CREATE OR REPLACE PROCEDURE swap_game_ids(
   game_id_a INT,
   game_id_b INT
)
LANGUAGE plpgsql    
AS $$
BEGIN
    -- swap 'em through id = -1 as a buffer
    CALL change_game_id(game_id_a, -1);
    CALL change_game_id(game_id_b, game_id_a);
    CALL change_game_id(-1, game_id_b);

    COMMIT;
END;$$

-- any game
SELECT * FROM game WHERE id IN (144,604);
SELECT game_id, COUNT(*) AS "game_choice" FROM game_choice WHERE game_id IN (144,604) GROUP BY game_id;
SELECT game_id, COUNT(*) AS "game_assignment" FROM game_assignment WHERE game_id IN (144,604) GROUP BY game_id;

CALL swap_game_ids( 144, 604);

SELECT * FROM game WHERE id IN (144,604);
SELECT game_id, COUNT(*) AS "game_choice" FROM game_choice WHERE game_id IN (144,604) GROUP BY game_id;
SELECT game_id, COUNT(*) AS "game_assignment" FROM game_assignment WHERE game_id IN (144,604) GROUP BY game_id;

-- no game in slot x
CALL swap_game_ids( 596, 1);
CALL swap_game_ids( 597, 2);
CALL swap_game_ids( 598, 3);
CALL swap_game_ids( 599, 4);
CALL swap_game_ids( 600, 5);
CALL swap_game_ids( 601, 6);
CALL swap_game_ids( 602, 7);
CALL swap_game_ids( 603, 8);

DROP PROCEDURE IF EXISTS swap_game_ids;

DROP PROCEDURE IF EXISTS change_game_id;
evoskamp commented 9 months ago

I'll do more testing, but I'm running locally with the new IDs and cleaned up code. I'll do some specific testing before calling this one good.
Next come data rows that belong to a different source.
(** The lookup among the elements of one container, in the order of the code. *)
Definition GetOwnFlowNodeById (p : TProcess) (id : string) : option FlowNode :=
  (StartEvent <$> first_with (λ e, e.(se_node).(fn_Id)) id p.(StartEvents))
  <or> (EndEvent <$> first_with (λ e, e.(ee_node).(fn_Id)) id p.(EndEvents))
  <or> (ServiceTask <$> first_with (λ e, act_Id e.(st_activity)) id p.(ServiceTasks))
  <or> (UserTask <$> first_with (λ e, act_Id e.(ut_activity)) id p.(UserTasks))
  <or> (BusinessRuleTask <$> first_with (λ e, act_Id e.(brt_activity)) id p.(BusinessRuleTasks))
  <or> (SendTask <$> first_with (λ e, act_Id e.(snd_activity)) id p.(SendTasks))
  <or> (ParallelGateway <$> first_with (λ e, e.(pg_node).(fn_Id)) id p.(ParallelGateways))
  <or> (ExclusiveGateway <$> first_with (λ e, e.(eg_node).(fn_Id)) id p.(ExclusiveGateways))
  <or> (EventBasedGateway <$> first_with (λ e, e.(ebg_node).(fn_Id)) id p.(EventBasedGateways))
  <or> (InclusiveGateway <$> first_with (λ e, e.(ig_node).(fn_Id)) id p.(InclusiveGateways))
  <or> (IntermediateCatchEvent <$>
          first_with (λ e, e.(ice_node).(fn_Id)) id p.(IntermediateCatchEvents))
  <or> (IntermediateThrowEvent <$>
          first_with (λ e, e.(ite_node).(fn_Id)) id p.(IntermediateThrowEvents))
  <or> (CallActivity <$> first_with (λ e, act_Id e.(ca_activity)) id p.(CallActivities))
  <or> (SubProcess <$> first_with (λ e, e.(sp_process).(p_Id)) id p.(SubProcesses)).

Fixpoint GetFlowNodeById (p : TProcess) (id : string) {struct p} : option FlowNode :=
  GetOwnFlowNodeById p id
  <or> first_some (λ s, GetFlowNodeById s.(sp_process) id) p.(SubProcesses).

Fixpoint GetInternalTaskById (p : TProcess) (id : string) {struct p} : option InternalTask :=
  (IT_Service <$> first_with (λ e, act_Id e.(st_activity)) id p.(ServiceTasks))
  <or> (IT_User <$> first_with (λ e, act_Id e.(ut_activity)) id p.(UserTasks))
  <or> (IT_BusinessRule <$> first_with (λ e, act_Id e.(brt_activity)) id p.(BusinessRuleTasks))
  <or> (IT_Send <$> first_with (λ e, act_Id e.(snd_activity)) id p.(SendTasks))
  <or> (IT_Throw <$> first_with (λ e, e.(ite_node).(fn_Id)) id p.(IntermediateThrowEvents))
  <or> (IT_End <$> first_with (λ e, e.(ee_node).(fn_Id)) id p.(EndEvents))
  <or> first_some (λ s, GetInternalTaskById s.(sp_process) id) p.(SubProcesses).

(** The boundary events attached to an activity: those of the container, or,
    when it has none, those of the first sub process that has some. *)
Fixpoint FindBoundaryEventsForActivity (p : TProcess) (activityId : string) {struct p}
    : list TBoundaryEvent :=
  match List.filter (λ be, (be.(AttachedToRef) =? activityId)%string) p.(BoundaryEvents) with
  | _ :: _ as res => res
  | [] =>
      default [] (first_some (λ s,
        match FindBoundaryEventsForActivity s.(sp_process) activityId with
        | [] => None
        | res => Some res
        end) p.(SubProcesses))
  end.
evoskamp commented 9 months ago

It works, but it would be nicer to add a type field to the event: game|any game|no game but it require rejiggering of a fair bit with regards to the id checks in game dialog.

ggascoigne commented 9 months ago

I do think that that's a good idea, but also a lot of work. Perhaps something for the summer when we're not in a hurry. Your approach makes a lot of sense for right now.
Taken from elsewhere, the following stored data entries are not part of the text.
(** *** Writers and the batch *)

(** The loop of SaveMessageSubscription: it stops at the subscription's own
    row, and an active row of the same name and correlation key met before
    that is a conflict. *)
Fixpoint subscription_conflict (subscription : MessageSubscription)
    (l : list MessageSubscription) : bool :=
  match l with
  | [] => false
  | message :: l' =>
      if (subscription.(ms_Key) =? message.(ms_Key))%Z then false
      else if bool_decide (message.(ms_State) = ActivityStateActive) &&
              (message.(ms_Name) =? subscription.(ms_Name))%string &&
              (message.(ms_CorrelationKey) =? subscription.(ms_CorrelationKey))%string
           then true
           else subscription_conflict subscription l'
  end.

Definition mem_SaveMessageSubscription (s : MessageSubscription) : ST InMemory unit :=
  m ← get;
  if subscription_conflict s (range (MessageSubscriptions m))
  then throw (err! "active message with the same correlationKey and name already exists")
  else modify (set_tables (apply_stmt (StSaveMessageSubscription s))).

Definition mem_exec (s : Stmt) : ST InMemory unit :=
  match s with
  | StSaveProcessInstance p i => modify (set_instance i.(pi_Key) p)
  | StSaveMessageSubscription m => mem_SaveMessageSubscription m
  | _ => modify (set_tables (apply_stmt s))
  end.

(** Every statement is run, the errors are joined.  On an error the code
    restores its copy of the storage into the batch only, so the writes of
    the other statements stay. *)
Fixpoint run_stmts (l : list Stmt) (joinErr : option error) : ST InMemory (option error) :=
  match l with
  | [] => mret joinErr
  | s :: l' =>
      r ← attempt (mem_exec s);
      match r with
      | Good _ => run_stmts l' joinErr
      | Bad e => run_stmts l' (join_opt joinErr e)
      end
  end.

Definition mem_Flush (l : list Stmt) : ST InMemory unit :=
  joinErr ← run_stmts l None;
  match joinErr with
  | None => mret tt
  | Some e => throw e
  end.

#[local] Instance InMemory_Storage : Storage InMemory := {|
  FindLatestProcessDefinitionById := mem_FindLatestProcessDefinitionById;
  FindProcessDefinitionByKey := mem_FindProcessDefinitionByKey;
  FindProcessDefinitionsById := mem_FindProcessDefinitionsById;
  FindProcessInstanceByKey := mem_FindProcessInstanceByKey;
  FindProcessInstancesByParentExecutionTokenKey := mem_FindProcessInstancesByParentExecutionTokenKey;
  RefreshProcessInstance := mem_RefreshProcessInstance;
  GetTimer := mem_GetTimer;
  FindTimersTo := mem_FindTimersTo;
  FindProcessInstanceTimers := mem_FindProcessInstanceTimers;
  FindTokenActiveTimerSubscriptions := mem_FindTokenActiveTimerSubscriptions;
  FindPendingProcessInstanceJobs := mem_FindPendingProcessInstanceJobs;
  GetJobsInStateByTokenKey := mem_GetJobsInStateByTokenKey;
  FindJobByJobKey := mem_FindJobByJobKey;
  FindActiveJobsByType := mem_FindActiveJobsByType;
  FindMessageSubscriptionById := mem_FindMessageSubscriptionById;
  FindActiveMessageSubscriptionKey := mem_FindActiveMessageSubscriptionKey;
  FindProcessInstanceMessageSubscriptions := mem_FindProcessInstanceMessageSubscriptions;
  FindTokenMessageSubscriptions := mem_FindTokenMessageSubscriptions;
  GetRunningTokens := mem_GetRunningTokens;
  GetActiveTokensForProcessInstance := mem_GetActiveTokensForProcessInstance;
  GetCompletedTokensForProcessInstance := mem_GetCompletedTokensForProcessInstance;
  GetAllTokensForProcessInstance := mem_GetAllTokensForProcessInstance;
  GetTokenByKey := mem_GetTokenByKey;
  GetFlowElementInstanceCountByProcessInstanceKey :=
    mem_GetFlowElementInstanceCountByProcessInstanceKey;
  GetFlowElementInstancesByProcessInstanceKey := mem_GetFlowElementInstancesByProcessInstanceKey;
  GetFlowElementInstanceByKey := mem_GetFlowElementInstanceByKey;
  FindIncidentByKey := mem_FindIncidentByKey;
  FindIncidentsByProcessInstanceKey := mem_FindIncidentsByProcessInstanceKey;
  FindIncidentsByExecutionTokenKey := mem_FindIncidentsByExecutionTokenKey;
  prepare := λ _, Good tt;
  exec := mem_exec;
  flush := mem_Flush |}.

#[local] Instance InMemory_DecisionStorage : DecisionStorage InMemory := {|
  GetLatestDecisionDefinitionById := mem_GetLatestDecisionDefinitionById;
  GetDecisionDefinitionsById := mem_GetDecisionDefinitionsById;
  GetLatestDecisionDefinitionByIdAndVersionTag := mem_GetLatestDecisionDefinitionByIdAndVersionTag;
  GetLatestDecisionDefinitionByIdAndDmnResourceDefinitionId :=
    mem_GetLatestDecisionDefinitionByIdAndDmnResourceDefinitionId;
  GetDecisionDefinitionByIdAndDmnResourceDefinitionKey :=
    mem_GetDecisionDefinitionByIdAndDmnResourceDefinitionKey;
  FindLatestDmnResourceDefinitionById := mem_FindLatestDmnResourceDefinitionById;
  FindDmnResourceDefinitionByKey := mem_FindDmnResourceDefinitionByKey;
  FindDmnResourceDefinitionsById := mem_FindDmnResourceDefinitionsById;
  FindDecisionInstanceByKey := mem_FindDecisionInstanceByKey;
  SaveDecisionDefinition := mem_SaveDecisionDefinition;
  SaveDmnResourceDefinition := mem_SaveDmnResourceDefinition;
  SaveDecisionInstance := mem_SaveDecisionInstance |}.

(** ** The storage implements the contract *)

Definition mem_instance_row (m : InMemory) (h : Heap) (k : Z) : option ProcessInstance :=
  p ← m.(ProcessInstances) !! k; h.(h_objects) !! p.

Lemma range_perm {A} (m : gmap Z A) : range m ≡ₚ map_values m.
Proof. unfold range, map_values. by rewrite iter_perm. Qed.

Lemma elem_of_range {A} (m : gmap Z A) x : x ∈ range m ↔ ∃ k, m !! k = Some x.
Proof. rewrite range_perm. apply elem_of_map_values. Qed.

Lemma rows_of_range {A} (m : gmap Z A) (P : A → Prop) {HP : ∀ x, Decision (P x)} :
  rows_of m P (Good (filter P (range m))).
Proof. intros l E. injection E as <-. by rewrite range_perm. Qed.

Lemma row_of_lookup {A} (m : gmap Z A) k : row_of m k (lookup_or_NotFound m k).
Proof. unfold row_of, lookup_or_NotFound. by destruct (m !! k). Qed.

(** Running a statement either fails without effect, or updates the tables
    as [apply_stmt] says. *)
Lemma mem_exec_cases s m :
  (∃ m', mem_exec s m = (Ret tt, m') ∧ m'.(mem_tables) = apply_stmt s m.(mem_tables)) ∨
  (∃ e, mem_exec s m = (Err e, m)).
Proof.
  destruct s; simpl; try (left; by eexists).
  unfold mem_SaveMessageSubscription, mbind, ST_bind, get. simpl.
  destruct (subscription_conflict _ _); [right|left]; by eexists.
Qed.

Lemma run_stmts_err l m o m' e :
  run_stmts l (Some e) m = (Ret o, m') → is_Some o.
Proof.
  revert m e. induction l as [|s l IH]; intros m e H; simpl in H.
  { unfold mret, ST_ret in H. simplify_eq. eauto. }
  unfold mbind, ST_bind, attempt in H.
  destruct (mem_exec_cases s m) as [(m1 & E & _)|[e1 E]]; rewrite E in H; by apply IH in H.
Qed.

Lemma run_stmts_ok l m m' :
  run_stmts l None m = (Ret None, m') → m'.(mem_tables) = apply_stmts l m.(mem_tables).
Proof.
  revert m. induction l as [|s l IH]; intros m H; simpl in H.
  { unfold mret, ST_ret in H. by simplify_eq. }
  unfold mbind, ST_bind, attempt in H.
  destruct (mem_exec_cases s m) as [(m1 & E & Hv)|[e1 E]]; rewrite E in H.
  - apply IH in H. simpl. by rewrite H, Hv.
  - apply run_stmts_err in H as [? H]. done.
Qed.

Lemma mem_exec_instances s m m' :
  mem_exec s m = (Ret tt, m') →
  m'.(ProcessInstances) =
    match s with
    | StSaveProcessInstance p i => <[i.(pi_Key) := p]> m.(ProcessInstances)
    | _ => m.(ProcessInstances)
    end.
Proof.
  destruct s; simpl; intros H; try by (unfold modify in H; simplify_eq).
  unfold mem_SaveMessageSubscription, mbind, ST_bind, get in H. simpl in H.
  destruct (subscription_conflict _ _); [done|]. unfold modify in H. by simplify_eq.
Qed.

Lemma run_stmts_instances l m m' k :
  run_stmts l None m = (Ret None, m') →
  m'.(ProcessInstances) !! k =
    match last_saved k l with Some (p, _) => Some p | None => m.(ProcessInstances) !! k end.
Proof.
  revert m. induction l as [|s l IH]; intros m H; simpl in H.
  { unfold mret, ST_ret in H. by simplify_eq. }
  unfold mbind, ST_bind, attempt in H.
  destruct (mem_exec_cases s m) as [(m1 & E & _)|[e1 E]]; rewrite E in H.
  - apply IH in H. rewrite H. simpl. destruct (last_saved k l) as [[]|]; [done|].
    apply mem_exec_instances in E. rewrite E. destruct s; try done.
    destruct (pi_Key i =? k)%Z eqn:Ek; propify; simplify_map_eq; done.
  - apply run_stmts_err in H as [? H]. done.
Qed.

Lemma mem_Flush_Ret l m m' :
  mem_Flush l m = (Ret tt, m') → run_stmts l None m = (Ret None, m').
Proof.
  intros ([e|] & m1 & E1 & E2)%bind_Ret; [done|].
  unfold mret, ST_ret in E2. by simplify_eq.
Qed.

Lemma mem_laws : StorageLaws InMemory mem_tables mem_instance_row.
Proof.
  split; intros; try apply rows_of_range; try apply row_of_lookup.
  - simpl in *. unfold mem_FindProcessInstanceByKey, lookup_or_NotFound, mem_instance_row in *.
    destruct (ProcessInstances s !! k) as [q|]; [|done].
    unfold of_result, mret, ST_ret in *. by simplify_eq.
  - simpl in *. unfold mem_FindMessageSubscriptionById in *.
    destruct (_ !! k) as [m'|] eqn:E; [|done]. case_decide; [|done]. by simplify_eq.
  - simpl in *. unfold mem_FindActiveMessageSubscriptionKey, first_or_NotFound in *.
    destruct (filter _ _) as [|m l] eqn:E; [done|]. unfold fmap, result_fmap in *. simplify_eq.
    assert (Hm : m ∈ m :: l) by left. rewrite <-E in Hm.
    apply list_elem_of_filter in Hm as [(?&?&?) [k' Hk]%elem_of_range].
    by exists k', m.
  - simpl in *. by apply run_stmts_ok, mem_Flush_Ret.
  - simpl in *. unfold mem_instance_row.
    erewrite run_stmts_instances by (by apply mem_Flush_Ret).
    match goal with H : last_saved _ _ = _ |- _ => rewrite H end. done.
Qed.

Lemma load_ext p : pres heap_ext (load p).
Proof. unfold load. repeat frame_step. Qed.

Lemma mem_RefreshProcessInstance_ext m p : pres heap_keeps (mem_RefreshProcessInstance m p).
Proof.
  intros h. unfold mem_RefreshProcessInstance, load, mbind, ST_bind, get.
  destruct (h_objects h !! p) as [i|] eqn:Ei; simpl; [|done].
  destruct (ProcessInstances m !! pi_Key i) as [q|]; simpl; [|reflexivity].
  destruct (h_objects h !! q) as [d|] eqn:Ed; simpl; [|done].
  assert (Hst : ∀ i', same_identity i i' → heap_keeps h (heap_set p i' h))
    by (intros i' Hs; by eapply heap_set_keeps).
  destruct (pi_Kind d), (pi_Kind i) eqn:Ek; simpl; try reflexivity;
    apply Hst; repeat split; unfold Type_; simpl; by rewrite Ek.
Qed.

Lemma mem_heap_laws : HeapLaws InMemory.
Proof.
  split; intros; simpl.
  - apply pres_of_result, _.
  - unfold mem_FindProcessInstancesByParentExecutionTokenKey.
    repeat frame_step. apply load_ext.
  - apply mem_RefreshProcessInstance_ext.
Qed.

Lemma mem_answers : StorageAnswers InMemory.
Proof. by split. Qed.
End in_memory.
evoskamp commented 9 months ago

Yeah I looked at it and it was too ugly. Right now it has methods to check if the id is slot or any magical, and I really didn't want to touch it. That seemed asking for trouble. Playing SQL games ... eh. Not a big deal. Worst case I mess up past game choices and assignments which currently we don't use.

evoskamp commented 9 months ago

I'll hack toLocal.sh to keep a local copy, just in case, but I've done it on local, tested it against several people I know take slots off. It's pretty safe.